Nearly everyone I encountered offered an opinion of my surgeon. To a one, the common theme was "She's amazing!" Two completely different people on different days even called her "an artist." I was in the absolute right place. The nursing staff, admitting folks, anaesthesia crew, and everyone else I ran into were equally helpful, competent, cheerful, and comforting. It was a 100% positive experience.

The last memory I had before surgery (after the sedative but before the anaesthesia) was them raising the gurney to the level of the operating table, but wanting to put a different velcro surgical bra on the table under me before I moved over. I have NO IDEA how I got to the operating table. Next thing I knew I was having a conversation with a voice in recovery, for about five minutes before my eyesight came back. For the record, I think I have a crush on the recovery nurse. In a building full of cool people, I think she was my favorite. Maybe it was just because she kept pushing the pain meds until I was under control, and she gave me the ice pack and two heated blankets at once.

I had a good evening once I got home. It took a full three hours before I really got relief from the stinging pain of the incisions (tumor excision and sentinal node biopsy). I had about two hours of euphoria (and face itching), before the aching started creeping back. By 9 pm I was ready for dose two. It's just now kicking in, so I hope I can remember to get out the rest of my story before I nod off. Maybe I'll just put notes under photos from here.


Day surgery tech has come so far since my gallbladder came out more than a decade ago. They have a monitor in the waiting room, and a privacy-maintaining case number, so you know exactly where your loved ones are. On the back is a number and code so you can get complete info if they get admitted overnight. So good!

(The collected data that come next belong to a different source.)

(* ===== verification/UserMemory.v ===== *)
(** * Access to user memory ([kernel/syscall/user_memory.cpp])

    System calls reach the memory of the calling process through leases: a lease
    is given only for a range that the process itself may access, and while it is
    held the translations of the process do not change.  A user byte is read and
    written through [UserHost]: other threads of the process may change it between
    any two reads, so a read also gives a new environment.  Buffers in the kernel
    are lists of bytes; [None] stands for a null pointer. *)

From S2P Require Import Prelude KernelEnv Results Pmm Paging Vm AddressSpace.

Definition USER_CANONICAL_LIMIT : Z := 0x0000800000000000.
Definition USER_MEMORY_ALLOW_EMPTY : Z := 1.
Definition USER_MEMORY_VALID_FLAGS : Z := USER_MEMORY_ALLOW_EMPTY.
Definition USER_MEMORY_STRUCT_MAX : Z := 512.
Definition USER_MEMORY_READ : Z := 1.
Definition USER_MEMORY_WRITE : Z := 2.
Definition USER_MEMORY_READ_WRITE : Z := 3.

Class UserHost (E : Type) := {
  (** [process->active], [current_process()] and [&process->address_space]. *)
  process_active : Z -> E -> Z;
  current_process : E -> Z;
  process_space : Z -> Z;
  (** A byte of user memory, at an address of the running process. *)
  user_load : Z -> E -> Z * E;
  user_store : Z -> Z -> E -> E }.

(** ** Arithmetic *)

Definition valid_alignment (alignment : Z) : bool := nonzero alignment && (Z.land alignment (u32 (alignment - 1)) =? 0).
(** The result with the output. *)
Definition user_checked_add_u64 (left right : Z) : Z * Z :=
  if 2 ^ 64 - 1 - left <? right then (SYS_ERR_OVERFLOW, 0) else (OS_SUCCESS, u64 (left + right)).
Definition user_checked_multiply_u64 (left right : Z) : Z * Z :=
  if nonzero left && ((2 ^ 64 - 1) / left <? right) then (SYS_ERR_OVERFLOW, 0) else (OS_SUCCESS, u64 (left * right)).
Definition user_address_is_canonical (address : Z) : bool := address <? USER_CANONICAL_LIMIT.

(** ** Leases *)

Record UserMemoryLease := {
  lease_process : Z; lease_space : Z; lease_address : Z; lease_size : Z; lease_end : Z; lease_identity : Z; lease_generation : Z;
  lease_access : Z; lease_active : Z }.
Definition zero_lease : UserMemoryLease := {|
  lease_process := 0; lease_space := 0; lease_address := 0; lease_size := 0; lease_end := 0; lease_identity := 0; lease_generation := 0;
  lease_access := 0; lease_active := 0 |}.

Section Operations.
Context {E : Type} `{KernelEnv E, SpaceHost E, UserHost E}.
Implicit Types (s : SpaceState) (e : E).

Definition user_memory_lease_begin (process address size alignment access flags : Z) (s : SpaceState) (e : E) : Z * UserMemoryLease * SpaceState * E :=
  let refuse r := (r, zero_lease, s, e) in
  if (process =? 0) || negb (nonzero (process_active process e)) || negb (current_process e =? process) || negb (valid_alignment alignment)
     || (negb (access =? USER_MEMORY_READ) && negb (access =? USER_MEMORY_WRITE) && negb (access =? USER_MEMORY_READ_WRITE))
     || nonzero (Z.land flags (not32 USER_MEMORY_VALID_FLAGS)) then refuse SYS_ERR_INVALID_ARGUMENT
  else if negb (kernel_spinlock_depth e =? 0) || nonzero (kernel_in_tlb_wait e) then refuse SYS_ERR_NOT_READY
  else if size =? 0 then refuse (if nonzero (Z.land flags USER_MEMORY_ALLOW_EMPTY) then OS_SUCCESS else SYS_ERR_INVALID_ARGUMENT)
  else if (address =? 0) || nonzero (Z.land address (u32 (alignment - 1))) then refuse SYS_ERR_BAD_BUFFER
  else
    let '(arithmetic, end_) := user_checked_add_u64 address (u64 (size - 1)) in
    if negb (arithmetic =? OS_SUCCESS) then refuse arithmetic
    else if negb (user_address_is_canonical address) || negb (user_address_is_canonical end_) then refuse SYS_ERR_BAD_BUFFER
    else
      let space := process_space process in
      let identity := address_space_identity space s in
      let '(begun, s1) := address_space_user_access_begin space identity s e in
      if begun =? 0 then (SYS_ERR_NOT_READY, zero_lease, s1, e)
      else
        let writable := negb (access =? USER_MEMORY_READ) in
        let '(ok, s2, e1) := address_space_buffer_accessible space address size writable s1 e in
        if ok =? 0 then (SYS_ERR_BAD_BUFFER, zero_lease, address_space_user_access_end space s2, e1)
        else (OS_SUCCESS, {| lease_process := process; lease_space := space; lease_address := address; lease_size := size; lease_end := end_;
                             lease_identity := identity; lease_generation := address_space_tlb_generation space s2; lease_access := access; lease_active := 1 |}, s2, e1).
Definition user_memory_lease_end (lease : UserMemoryLease) (s : SpaceState) : UserMemoryLease * SpaceState :=
  (zero_lease, if nonzero (lease_active lease) && negb (lease_space lease =? 0) then address_space_user_access_end (lease_space lease) s else s).

(** ** Copying *)

(** [copy_bytes] from user memory, [size] bytes, and to it. *)
Fixpoint load_bytes (size : nat) (address : Z) (e : E) : list Z * E :=
  match size with
  | O => ([], e)
  | S size =>
    let '(value, e) := user_load address e in
    let '(values, e) := load_bytes size (address + 1) e in (value :: values, e)
  end.
Fixpoint store_bytes (values : list Z) (address : Z) (e : E) : E :=
  match values with
  | [] => e
  | value :: values => store_bytes values (address + 1) (user_store address value e)
  end.

(** The result with the bytes copied to the destination; [present]: it is not null. *)
Definition user_memory_copy_in (process : Z) (present : bool) (user_address size alignment flags : Z) (s : SpaceState) (e : E) : Z * list Z * SpaceState * E :=
  if nonzero size && negb present then (SYS_ERR_INVALID_ARGUMENT, [], s, e)
  else
    let '(result, lease, s, e) := user_memory_lease_begin process user_address size alignment USER_MEMORY_READ flags s e in
    if negb (result =? OS_SUCCESS) || (size =? 0) then (result, [], s, e)
    else
      let '(bytes, e) := load_bytes (Z.to_nat size) user_address e in
      let '(_, s) := user_memory_lease_end lease s in (OS_SUCCESS, bytes, s, e).
(** [source] holds [size] bytes. *)
Definition user_memory_copy_out (process user_address : Z) (source : option (list Z)) (size alignment flags : Z) (s : SpaceState) (e : E) : Z * SpaceState * E :=
  if nonzero size && bool_decide (source = None) then (SYS_ERR_INVALID_ARGUMENT, s, e)
  else
    let '(result, lease, s, e) := user_memory_lease_begin process user_address size alignment USER_MEMORY_WRITE flags s e in
    if negb (result =? OS_SUCCESS) || (size =? 0) then (result, s, e)
    else
      let e := store_bytes (take (Z.to_nat size) (default [] source)) user_address e in
      let '(_, s) := user_memory_lease_end lease s in (OS_SUCCESS, s, e).
Definition user_memory_copy_array_in (process : Z) (present : bool) (user_address element_count element_size alignment : Z) (s : SpaceState) (e : E)
    : Z * list Z * SpaceState * E :=
  let '(result, byte_count) := user_checked_multiply_u64 element_count element_size in
  if negb (result =? OS_SUCCESS) then (result, [], s, e)
  else user_memory_copy_in process present user_address byte_count alignment USER_MEMORY_ALLOW_EMPTY s e.

(** The bytes of a chunk up to and with the first NUL; whether there is one. *)
Fixpoint load_until_nul (chunk : nat) (address : Z) (e : E) : list Z * bool * E :=
  match chunk with
  | O => ([], false, e)
  | S chunk =>
    let '(value, e) := user_load address e in
    if value =? 0 then ([value], true, e)
    else let '(values, found, e) := load_until_nul chunk (address + 1) e in (value :: values, found, e)
  end.
(** The loop over chunks; [fuel] bounds their number.  The result, the length, the bytes stored. *)
Fixpoint copy_cstring_loop (fuel : nat) (process user_address capacity copied : Z) (stored : list Z) (s : SpaceState) (e : E) : Z * Z * list Z * SpaceState * E :=
  match fuel with
  | O => (SYS_ERR_BUFFER_TOO_SMALL, 0, stored, s, e)
  | S fuel =>
    if copied <? capacity then
      let '(result, address) := user_checked_add_u64 user_address copied in
      if negb (result =? OS_SUCCESS) then (result, 0, stored, s, e)
      else
        let chunk := 4096 - Z.land address 4095 in
        let chunk := if capacity - copied <? chunk then capacity - copied else chunk in
        let '(result, lease, s, e) := user_memory_lease_begin process address chunk 1 USER_MEMORY_READ 0 s e in
        if negb (result =? OS_SUCCESS) then (result, 0, stored, s, e)
        else
          let '(bytes, found, e) := load_until_nul (Z.to_nat chunk) address e in
          let '(_, s) := user_memory_lease_end lease s in
          if found : bool then (OS_SUCCESS, copied + (alen bytes - 1), stored ++ bytes, s, e)
          else copy_cstring_loop fuel process user_address capacity (copied + chunk) (stored ++ bytes) s e
    else (SYS_ERR_BUFFER_TOO_SMALL, 0, stored, s, e)
  end.
Definition user_memory_copy_cstring (process user_address : Z) (present : bool) (capacity : Z) (s : SpaceState) (e : E) : Z * Z * list Z * SpaceState * E :=
  if negb present || (capacity <? 2) then (SYS_ERR_INVALID_ARGUMENT, 0, [], s, e)
  else copy_cstring_loop (Z.to_nat capacity) process user_address capacity 0 [] s e.

Definition read_u32 (bytes : list Z) : Z :=
  Z.lor (Z.lor (Z.lor (aget bytes 0) (u32 (Z.shiftl (aget bytes 1) 8))) (u32 (Z.shiftl (aget bytes 2) 16))) (u32 (Z.shiftl (aget bytes 3) 24)).

(** The result with the bytes of the destination, when there are any. *)
Definition user_memory_copy_versioned_struct_in (process user_address : Z) (present : bool) (destination_size minimum_size expected_version alignment : Z)
    (s : SpaceState) (e : E) : Z * list Z * SpaceState * E :=
  if negb present || (minimum_size <? 8) || (destination_size <? minimum_size) || (USER_MEMORY_STRUCT_MAX <? destination_size) then (SYS_ERR_INVALID_ARGUMENT, [], s, e)
  else
    let '(result, header, s, e) := user_memory_copy_in process true user_address 8 alignment 0 s e in
    if negb (result =? OS_SUCCESS) then (result, [], s, e)
    else
      let declared_size := read_u32 header in
      let version := read_u32 (drop 4 header) in
      if (declared_size <? minimum_size) || (destination_size <? declared_size) || negb (version =? expected_version) then (SYS_ERR_INVALID_ARGUMENT, [], s, e)
      else
        let '(result, snapshot, s, e) := user_memory_copy_in process true user_address declared_size alignment 0 s e in
        if negb (result =? OS_SUCCESS) then (result, [], s, e)
        else if negb (read_u32 snapshot =? declared_size) || negb (read_u32 (drop 4 snapshot) =? expected_version) then (SYS_ERR_INVALID_ARGUMENT, [], s, e)
        else (OS_SUCCESS, take (Z.to_nat declared_size) snapshot ++ replicate (Z.to_nat (destination_size - declared_size)) 0, s, e).
End Operations.

(** ** UTF-8 *)

(** How many bytes follow a first byte, and the bits it carries. *)
Definition utf8_first (first : Z) : option (nat * Z) :=
  if (0xC2 <=? first) && (first <=? 0xDF) then Some (1%nat, Z.land first 0x1F)
  else if (0xE0 <=? first) && (first <=? 0xEF) then Some (2%nat, Z.land first 0x0F)
  else if (0xF0 <=? first) && (first <=? 0xF4) then Some (3%nat, Z.land first 0x07)
  else None.
Fixpoint utf8_parts (count : nat) (codepoint : Z) (rest : list Z) : option (Z * list Z) :=
  match count, rest with
  | O, _ => Some (codepoint, rest)
  | S count, next :: rest =>
    if negb (Z.land next 0xC0 =? 0x80) then None else utf8_parts count (Z.lor (u32 (Z.shiftl codepoint 6)) (Z.land next 0x3F)) rest
  | S _, [] => None
  end.
Definition utf8_bad (count : nat) (codepoint : Z) : bool :=
  ((count =? 2)%nat && (codepoint <? 0x800)) || ((count =? 3)%nat && (codepoint <? 0x10000)) || (0x10FFFF <? codepoint) || ((0xD800 <=? codepoint) && (codepoint <=? 0xDFFF)).
(** [rest]: the bytes from [index] on. *)
Fixpoint utf8_loop (fuel : nat) (rest : list Z) : Z :=
  match fuel, rest with
  | _, [] => OS_SUCCESS
  | O, _ => SYS_ERR_INVALID_ARGUMENT
  | S fuel, first :: rest =>
    if first <? 0x80 then utf8_loop fuel rest
    else
      match utf8_first first with
      | None => SYS_ERR_INVALID_ARGUMENT
      | Some (continuation_count, codepoint) =>
        if alen rest <? Z.of_nat continuation_count then SYS_ERR_INVALID_ARGUMENT
        else
          match utf8_parts continuation_count codepoint rest with
          | None => SYS_ERR_INVALID_ARGUMENT
          | Some (codepoint, rest) => if utf8_bad continuation_count codepoint then SYS_ERR_INVALID_ARGUMENT else utf8_loop fuel rest
          end
      end
  end.
Definition user_memory_validate_utf8 (bytes : option (list Z)) (size : Z) : Z :=
  if nonzero size && bool_decide (bytes = None) then SYS_ERR_INVALID_ARGUMENT
  else let rest := take (Z.to_nat size) (default [] bytes) in utf8_loop (length rest) rest.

Allergy, allergy, ID band, and sleep apnea risk? Okay, y'all gotta stop it with the abundance of caution. Also, mom is disappointed that my vet wrap over the IV site was a boring "nude" color. (Yes, we have issues with "default" skin color descriptions. Not the time for that.) She thinks I should have been offered a choice of something more cheerful.


On a blue background, with blue Christmas lights in the ficus tree next to me, with just a LED light bulb for illumination, I guess you can't actually tell that I had blue antiseptic surgery wash all the way up to my lower lip, and stayed that way until I finally remembered to wipe it off around 8 pm.

There we are. An hour and a half (?) later, the night time pain pill is getting me. I'm surprised I made it this long still writing whole sentences. Can't tell whether they made any sense. Does anyone care if I rambled? If you made it this far, I'll say you didn't care.